The Ethics and Anti-Corruption Commission (EACC) now estimates that the amount of taxpayers' money embezzled in the edible oil scam could run into the tune of Sh30 billion, and not just the Sh16.5 billion that was being investigated.

Documents filed before the Senate indicated that KNTC single-sourced the companies contracted to import some 125,000 metric tonnes of the edible oil and set higher prices as opposed to what had been initially agreed on.

In August 2023, billionaire businessman Jaswant Singh Rai's kidnapping added to the turmoil.

Rai's link to cartels accused of obstructing sugar industry reforms was highlighted by President Ruto during a Bungoma County tour.

Rai was released days after being kidnapped by armed men in broad daylight at the intersection of Wood Avenue and Lenana Road in Nairobi.

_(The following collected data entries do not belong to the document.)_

Lemma b2z_range b : 0 <= b2z b < 256.
Proof.
  unfold b2z. pose proof (Byte.to_N_bounded b). lia.
Qed.

Lemma b2z_inj a b : b2z a = b2z b -> a = b.
Proof.
  unfold b2z. intros H%N2Z.inj.
  pose proof (Byte.of_to_N a) as Ha. rewrite H, Byte.of_to_N in Ha. congruence.
Qed.

Lemma b2z_z2b z : b2z (z2b z) = z mod 256.
Proof.
  unfold z2b, b2z. pose proof (Z.mod_pos_bound z 256 ltac:(lia)) as Hz.
  destruct (Byte.of_N (Z.to_N (z mod 256))) as [b|] eqn:Hb.
  - apply Byte.to_of_N in Hb. rewrite Hb. now rewrite Z2N.id by lia.
  - apply Byte.of_N_None_iff in Hb. lia.
Qed.

Lemma b2z_z2b_small z : 0 <= z < 256 -> b2z (z2b z) = z.
Proof. intros. rewrite b2z_z2b. now apply Z.mod_small. Qed.

Lemma z2b_b2z b : z2b (b2z b) = b.
Proof.
  apply b2z_inj. rewrite b2z_z2b. apply Z.mod_small, b2z_range.
Qed.

#[global] Instance byte_countable : Countable byte.
Proof.
  apply (inj_countable' b2z z2b). intros b. apply z2b_b2z.
Defined.

Abbreviation bytes := (list byte).

(** [int(len(v))] *)
Definition zlen {A} (l : list A) : Z := Z.of_nat (length l).

Lemma zlen_nonneg {A} (l : list A) : 0 <= zlen l.
Proof. unfold zlen. lia. Qed.

Lemma zlen_nil {A} : zlen (@nil A) = 0.
Proof. reflexivity. Qed.

Lemma zlen_cons {A} (x : A) l : zlen (x :: l) = 1 + zlen l.
Proof. unfold zlen. cbn [length]. lia. Qed.

Lemma zlen_app {A} (l k : list A) : zlen (l ++ k) = zlen l + zlen k.
Proof. unfold zlen. rewrite length_app. lia. Qed.

Lemma zlen_0_nil {A} (l : list A) : zlen l = 0 -> l = [].
Proof. unfold zlen. destruct l; cbn; [done | lia]. Qed.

CaptionFormer Finance Cabinet Secretary Henry Rotich (center) outside Milimani Court after being acquitted in the Arror and Kimwarer corruption case. [Collins Kweyu, Standard]

On December 14, 2023, former Treasury Cabinet Secretary Henry Rotich and co-accused persons were acquitted in the Sh63 billion Arror and Kimwarer dams’ scandal.

Trial Magistrate Eunice Nyutu said there was no evidence to warrant Rotich and eight others being placed on their defense.

The Magistrate also said no evidence was tabled to show that there was no procurement done concerning the two dams.

Equally, the court observed there was no evidence to show that the former CS Henry Rotich and his co-accused failed to follow procurement laws in the Arror and Kimwarer Dams.

Rotich, on his part, said he was happy the case that had been going on for years was finally over.

The year concluded with the arrest of former Tourism Cabinet Secretary Najib Balala and several others over corruption allegations related to the construction of Utalii College, Kilifi Campus.

Former Tourism Cabinet Secretary Najib Balala and his co-accused Leah Gwiyo before a Malindi court. [Nehemiah Okwembah, Standard]

According to EACC, the project which had been approved in 2007 was supposed to cost Sh1.95 billion but it was inflated by Ministry Officials to Sh10.4 billion.

The commission further said that a meeting held at the college and attended by Balala and Gwiyo saw the board dismiss designs and plans that had been prepared by the Ministry of Public Works and resolved to engage a private contractor Baseline Consortium at Sh4 billion.

As chaotic and dramatic as the year was, we, The Standard Digital team, wish you a happy and prosperous 2024!